Here, the treatment is not so much related to the iron deficiency, but rather to the consequences of the severe anemia (Kasper 2015).
ESA increases the utilization of iron stores.
The administration of ESA has been shown to be particularly effective in patients with chronic renal insufficiency. However, it should be used only after functional and absolute iron deficiency have been corrected and the administration of ESA has been weighed against an increased risk of stroke (Elstrott 2020).
Deaths attributable to IDA are approximately 841,000 per year worldwide (Kasper 2015).

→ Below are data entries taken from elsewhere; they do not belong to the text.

(* ===== verification/FindCopy.v ===== *)
(** * Operator-facing texts of findings ([findings/copy.py])

    Titles, descriptions and recommendations as the catalog has them, and the
    rationales built from observed values. *)

From S2P Require Import Prelude PyBase PyText.

Record FindingCopy : Type := mkCopy {
  copy_title : string;
  copy_description : string;
  copy_recommendation : string
}.

Definition SSH_WEAK : FindingCopy := mkCopy
  "Предлагаются слабые алгоритмы SSH"
  "Служба SSH объявляет заведомо слабые алгоритмы обмена ключами, ключа узла, шифрования или MAC."
  "Отключите SHA-1, CBC, RC4, 3DES, DSS и связанные устаревшие алгоритмы. Предпочитайте curve25519, rsa-sha2, AES-GCM или chacha20-poly1305 и MAC на SHA-2.".

Definition TLS_LEGACY : FindingCopy := mkCopy
  "Согласован устаревший протокол TLS"
  "Рукопожатие TLS согласовало протокол старше TLS 1.2."
  "Отключите SSLv3, TLS 1.0 и TLS 1.1. Оставляйте только TLS 1.2 и TLS 1.3.".

Definition TLS_WEAK_CIPHER : FindingCopy := mkCopy
  "Согласован слабый шифр TLS"
  "Рукопожатие TLS выбрало набор шифров с NULL, EXPORT, RC4, DES, 3DES, MD5 или анонимным DH."
  "Отключите устаревшие наборы шифров и предпочитайте AEAD, например AES-GCM или ChaCha20-Poly1305.".

Definition TLS_CERT_EXPIRED : FindingCopy := mkCopy
  "Срок действия сертификата TLS истёк"
  "Дата notAfter предъявленного сертификата TLS раньше времени оценки."
  "Замените сертификат до истечения срока и автоматизируйте продление.".

Definition TLS_CERT_UNTRUSTED : FindingCopy := mkCopy
  "Сертификат TLS не прошёл проверку"
  "OpenSSL вернул ненулевой код проверки сертификата для этой службы."
  "Установите сертификат, выданный доверенным УЦ, либо задокументируйте закрытый PKI, если это ожидаемый внутренний якорь доверия.".

Definition HTTP_MISSING_HSTS : FindingCopy := mkCopy
  "Служба HTTPS не отдаёт HSTS"
  "Ответ HTTPS не содержал заголовок Strict-Transport-Security."
  "Отправляйте Strict-Transport-Security с консервативным max-age на слушателях HTTPS. Не включайте HSTS на обычном HTTP.".

Definition HTTP_MISSING_HEADERS : FindingCopy := mkCopy
  "Неполные заголовки безопасности HTTP"
  "Ответ HTTP не содержал обычных заголовков против clickjacking или политики содержимого."
  "Добавьте Content-Security-Policy и либо X-Frame-Options, либо CSP frame-ancestors.".

Definition HTTP_SERVER_DISCLOSURE : FindingCopy := mkCopy
  "Раскрывается идентичность HTTP-сервера"
  "Ответ HTTP содержит Server или X-Powered-By."
  "Уберите или обезличьте Server и X-Powered-By, если они не нужны для совместимости.".

Definition SMB_NULL_SESSION : FindingCopy := mkCopy
  "Принята нулевая сессия SMB"
  "Неаутентифицированный просмотр SMB к этой службе завершился успешно."
  "Отключите анонимные/нулевые сессии SMB и ограничьте перечень ресурсов аутентифицированными пользователями.".

Definition SMB_SIGNING : FindingCopy := mkCopy
  "Подпись SMB не обязательна"
  "Нормализованные наблюдения SMB указывают, что подпись отключена или не требуется."
  "Требуйте подпись SMB на этой службе.".

Definition SMB_LEGACY : FindingCopy := mkCopy
  "Предлагается устаревший диалект SMB"
  "Служба, по-видимому, предлагает SMBv1 или LANMAN."
  "Отключите SMBv1 и другие устаревшие диалекты.".

Definition DNS_RECURSION : FindingCopy := mkCopy
  "Доступна рекурсия DNS"
  "Резолвер установил флаг Recursion Available."
  "Отключите рекурсию на авторитативных серверах либо ограничьте рекурсивный сервис доверенными клиентами.".

Definition DNS_VERSION : FindingCopy := mkCopy
  "Раскрывается идентичность DNS CHAOS"
  "Резолвер ответил на запросы идентичности CHAOS TXT."
  "Отключите ответы CHAOS version.bind / id.server, если они не нужны для эксплуатации.".

Definition SNMP_UNAUTH : FindingCopy := mkCopy
  "SNMP ответил без аутентификации"
  "Зонд SNMPv3 noAuthNoPriv получил ответ."
  "Требуйте аутентификацию и конфиденциальность SNMPv3 и ограничьте SNMP сетями управления. Подбор community не входит в профиль по умолчанию.".

Definition LDAP_ANON : FindingCopy := mkCopy
  "Разрешён анонимный bind LDAP"
  "Анонимный поиск LDAP вернул атрибуты naming context каталога."
  "Отключите анонимный bind либо ограничьте раскрытие root DSE аутентифицированными клиентами.".

Definition LLMNR : FindingCopy := mkCopy
  "Наблюдалось разрешение имён LLMNR"
  "Пассивный захват зафиксировал LLMNR, уязвимый к подмене имён в локальном сегменте."
  "Отключите LLMNR на конечных узлах и предпочитайте аутентифицированный DNS.".

Definition NBNS : FindingCopy := mkCopy
  "Наблюдалась служба имён NetBIOS"
  "Пассивный захват зафиксировал трафик NBNS/NetBIOS Name Service."
  "Отключите разрешение имён NetBIOS там, где оно не используется, и рассматривайте NBNS как локальный протокол, подверженный отравлению.".

Definition MULTIPLE_DHCP : FindingCopy := mkCopy
  "Наблюдалось несколько DHCP-серверов"
  "Пассивные наблюдения DHCP содержат более одного идентификатора сервера."
  "Проверьте, уполномочены ли несколько DHCP-серверов в этом сегменте. Посторонний DHCP — типичный риск ЛВС.".

Definition ssh_rationale (families : string) : string :=
  "Нормализованные наблюдения ssh_algorithms перечислили слабые алгоритмы в: " +:+
  families +:+
  ".".

Definition tls_legacy_rationale (protocol : string) : string :=
  "Наблюдения tls_session зафиксировали протокол " +:+
  protocol +:+
  ".".

Definition tls_cipher_rationale (cipher : string) : string :=
  "Наблюдения tls_session зафиксировали шифр " +:+
  cipher +:+
  ".".

Definition tls_expired_rationale (not_after : pyval) (evaluated_at : string) : string :=
  "tls_certificate.not_after равен " +:+
  py_str not_after +:+
  ", время оценки — " +:+
  evaluated_at +:+
  ".".

Definition tls_untrusted_rationale (verify_code verify_message : pyval) : string :=
  "tls_certificate.verify_code равен " +:+
  py_str verify_code +:+
  " (" +:+
  py_str verify_message +:+
  ").".

Definition http_hsts_rationale : string :=
  "Заголовки http_response нормализованы и не содержат strict-transport-security на службе HTTPS.".

Definition http_headers_rationale (missing : string) : string :=
  "Заголовки http_response не содержат: " +:+
  missing +:+
  ".".

Definition http_disclosure_rationale (disclosed : string) : string :=
  "Заголовки http_response зафиксировали " +:+
  disclosed +:+
  ".".

Definition smb_null_rationale (share_count : pyval) : string :=
  let extra := if negb (is_none share_count) then " с " +:+ py_str share_count +:+ " ресурсами" else EmptyString in
  "smb_null_session.accepted равен true" +:+
  extra +:+
  ".".

Definition smb_signing_rationale : string :=
  "Поле smb signing указывает, что подпись выключена.".

Definition smb_dialect_rationale (dialect : pyval) : string :=
  "Нормализованное поле dialect равно " +:+
  py_str dialect +:+
  ".".

Definition dns_recursion_rationale (flags : pyval) : string :=
  let extra := if truthy flags then " с флагами " +:+ py_str flags else EmptyString in
  "dns_flags.recursion_available равен true" +:+
  extra +:+
  ".".

Definition dns_identity_rationale (version hostname : pyval) : string :=
  "dns_identity зафиксировал version=" +:+
  py_repr version +:+
  " hostname=" +:+
  py_repr hostname +:+
  ".".

Definition snmp_rationale (usm_indicator : pyval) : string :=
  let extra := if truthy usm_indicator then " (usm_indicator=" +:+ py_str usm_indicator +:+ ")" else EmptyString in
  "snmp_unauthenticated.responded равен true" +:+
  extra +:+
  ".".

Definition ldap_rationale : string :=
  "ldap_rootdse/ldap_anonymous_bind.anonymous_bind равен true.".

Definition management_title (name : string) : string :=
  "Открыта небезопасная служба управления " +:+
  name.

Definition management_description (name protocol : string) (port : Z) : string :=
  "В инвентаре зафиксирована открытая служба " +:+
  name +:+
  " на " +:+
  protocol +:+
  "/" +:+
  str_int port +:+
  ".".

Definition management_rationale (service_name protocol : string) (port : Z) : string :=
  "Нормализованная служба инвентаря " +:+
  service_name +:+
  " открыта на " +:+
  protocol +:+
  "/" +:+
  str_int port +:+
  ". Это не результат протокольного аудита; служба не подвергалась перебору.".

Definition management_recommendation (name : string) : string :=
  "Отключите " +:+
  name +:+
  " в продуктивных сетях либо ограничьте её выделенной плоскостью управления с аутентификацией.".

Definition infra_rationale (sensor status : string) (hits : Z) : string :=
  "Сохранённый пассивный датчик " +:+
  sensor +:+
  " status=" +:+
  status +:+
  " hits=" +:+
  str_int hits +:+
  ".".

Definition dhcp_rationale (count : Z) : string :=
  "Нормализованная сводка датчика dhcpv4 перечислила " +:+
  str_int count +:+
  " различных идентификаторов серверов.".

(** The static texts by rule. *)
Definition STATIC_COPY : list (string * FindingCopy) :=
  [("WS-SSH-WEAK-ALGORITHMS", SSH_WEAK);
   ("WS-TLS-LEGACY-PROTOCOL", TLS_LEGACY);
   ("WS-TLS-WEAK-CIPHER", TLS_WEAK_CIPHER);
   ("WS-TLS-CERT-EXPIRED", TLS_CERT_EXPIRED);
   ("WS-TLS-CERT-UNTRUSTED", TLS_CERT_UNTRUSTED);
   ("WS-HTTP-MISSING-HSTS", HTTP_MISSING_HSTS);
   ("WS-HTTP-MISSING-SECURITY-HEADERS", HTTP_MISSING_HEADERS);
   ("WS-HTTP-SERVER-DISCLOSURE", HTTP_SERVER_DISCLOSURE);
   ("WS-SMB-NULL-SESSION", SMB_NULL_SESSION);
   ("WS-SMB-SIGNING-DISABLED", SMB_SIGNING);
   ("WS-SMB-LEGACY-DIALECT", SMB_LEGACY);
   ("WS-DNS-RECURSION", DNS_RECURSION);
   ("WS-DNS-VERSION-DISCLOSED", DNS_VERSION);
   ("WS-SNMP-UNAUTHENTICATED", SNMP_UNAUTH);
   ("WS-LDAP-ANONYMOUS-BIND", LDAP_ANON);
   ("WS-INFRA-LLMNR", LLMNR);
   ("WS-INFRA-NBNS", NBNS);
   ("WS-INFRA-MULTIPLE-DHCP", MULTIPLE_DHCP)].

(** ** Catalogs of weak algorithms and insecure services ([findings/catalog.py]) *)

Definition WEAK_SSH_KEX : list string :=
  ["diffie-hellman-group1-sha1"; "diffie-hellman-group14-sha1";
   "diffie-hellman-group-exchange-sha1"; "ecdsa-sha2-nistp256-sha1"].

Definition WEAK_SSH_HOST_KEY : list string :=
  ["ssh-dss"; "ssh-dsa"; "ssh-rsa"; "ecdsa-sha2-nistp256"; "ecdsa-sha2-nistp384";
   "ecdsa-sha2-nistp521"].

Definition WEAK_SSH_ENCRYPTION : list string :=
  ["3des-cbc"; "aes128-cbc"; "aes192-cbc"; "aes256-cbc"; "arcfour"; "arcfour128"; "arcfour256";
   "blowfish-cbc"; "cast128-cbc"; "des-cbc"; "rijndael-cbc@lysator.liu.se"].

Definition WEAK_SSH_MAC : list string :=
  ["hmac-md5"; "hmac-md5-96"; "hmac-sha1"; "hmac-sha1-96"; "hmac-sha1-etm@openssh.com";
   "hmac-md5-etm@openssh.com"; "umac-64@openssh.com"; "umac-64-etm@openssh.com"].

Definition WEAK_SSH_BY_FAMILY : list (string * list string) :=
  [("kex", WEAK_SSH_KEX); ("host_key", WEAK_SSH_HOST_KEY); ("encryption", WEAK_SSH_ENCRYPTION);
   ("mac", WEAK_SSH_MAC)].

Definition LEGACY_TLS_PROTOCOLS : list string :=
  ["ssl"; "sslv2"; "sslv3"; "ssl2"; "ssl3"; "tlsv1"; "tlsv1.0"; "tls1"; "tls1.0"; "tlsv1.1";
   "tls1.1"].

Definition TLS1_0_TOKENS : list string :=
  ["tlsv1"; "tlsv1.0"; "tls1"; "tls1.0"].

Definition SSL_TOKENS : list string :=
  ["ssl"; "sslv2"; "sslv3"; "ssl2"; "ssl3"].

Definition WEAK_TLS_CIPHER_TOKENS : list string :=
  ["RC4"; "DES"; "3DES"; "NULL"; "EXPORT"; "EXP"; "MD5"; "ADH"; "AECDH"; "PSK-NULL"; "IDEA"].

Definition LEGACY_SMB_DIALECTS : list string :=
  ["smb1"; "smb 1"; "smb1.0"; "nt lm 0.12"; "ntlm 0.12"; "lanman"; "lanman1.0"; "lanman2.1"].

Definition INSECURE_MANAGEMENT_NAMES : list string :=
  ["telnet"; "ftp"; "tftp"; "rsh"; "rlogin"; "rexec"; "finger"; "exec"; "login"; "shell";
   "chargen"; "discard"; "echo"].

Definition INSECURE_MANAGEMENT_PORTS : list (Z * string * (string * string)) :=
  [(21, "tcp", ("ftp", "high")); (23, "tcp", ("telnet", "high"));
   (69, "udp", ("tftp", "medium")); (69, "tcp", ("tftp", "medium"));
   (512, "tcp", ("rexec", "high")); (513, "tcp", ("rlogin", "high"));
   (514, "tcp", ("rsh", "high")); (79, "tcp", ("finger", "low"))].

Definition NAME_SEVERITY : list (string * string) :=
  [("telnet", "high"); ("ftp", "high"); ("tftp", "medium"); ("rsh", "high"); ("rlogin", "high");
   ("rexec", "high"); ("finger", "low"); ("exec", "high"); ("login", "high"); ("shell", "high");
   ("chargen", "medium"); ("discard", "low"); ("echo", "low")].

Definition HTTPS_PORTS : list Z :=
  [443; 8443; 9443].

Definition HTTPS_NAMES : list string :=
  ["https"; "https-alt"; "ssl/http"; "http-alt"].

Definition SMB_SIGNING_DISABLED : list string :=
  ["disabled"; "not required"; "not-required"; "false"; "off"; "no"; "unsigned"].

In particular, patients with chronic renal failure have an increased risk of morbidity (e.g., worsening heart failure) and also an increased risk of mortality in the presence of iron deficiency anemia (Gafter- Gvili 2019).
In patients with chronic heart failure alone, there is a 40%-60% increased risk of mortality in the presence of IDA (Elstrott 2020).
Iron should not be taken simultaneously with, for example, antacids, colestyramine, tetracyclines, certain foods, and tea, since mutual absorption disturbances may occur (Herold 2022). From there, fasting intake without milk, tea, or coffee is recommended (Behnisch 2021).
- Are shadowing in the radiograph and can easily be mistaken for lithiasis
- can stain the stool black
- can also lead to blackening of the tongue when dissolved
- in therapeutic doses, after prolonged use, can cause iron overload in alcoholics, patients with chronic liver disease and patients with hemochromatosis
- may be toxic to children and cause life-threatening conditions. The lethal dose is about 3 g of iron II sulfate. Therefore, iron preparations should always be kept away from children (Herold 2022).
During pregnancy, preterm infants and neonates with a birth weight < 2,500 g should receive prophylactic iron supplementation (Herold 2022).
Pregnant women should be substituted from an Hb of 11 g / dl (10.5 g / dl) in the 1st trimester and from an Hb of 10.5 g / dl in the 2nd and 3rd trimesters up to an Hb- value of 12.0 g / dl (according to WHO).
(Means 2020)
Dosage recommendations:
- Pregnant women: 80 - 100 mg / d orally (Means 2020).
- In newborns < 2,500 g from the 8th week of life 2 - 2.5 mg / kg bw / d until the 12th - 15th month of life (Behnisch 2021).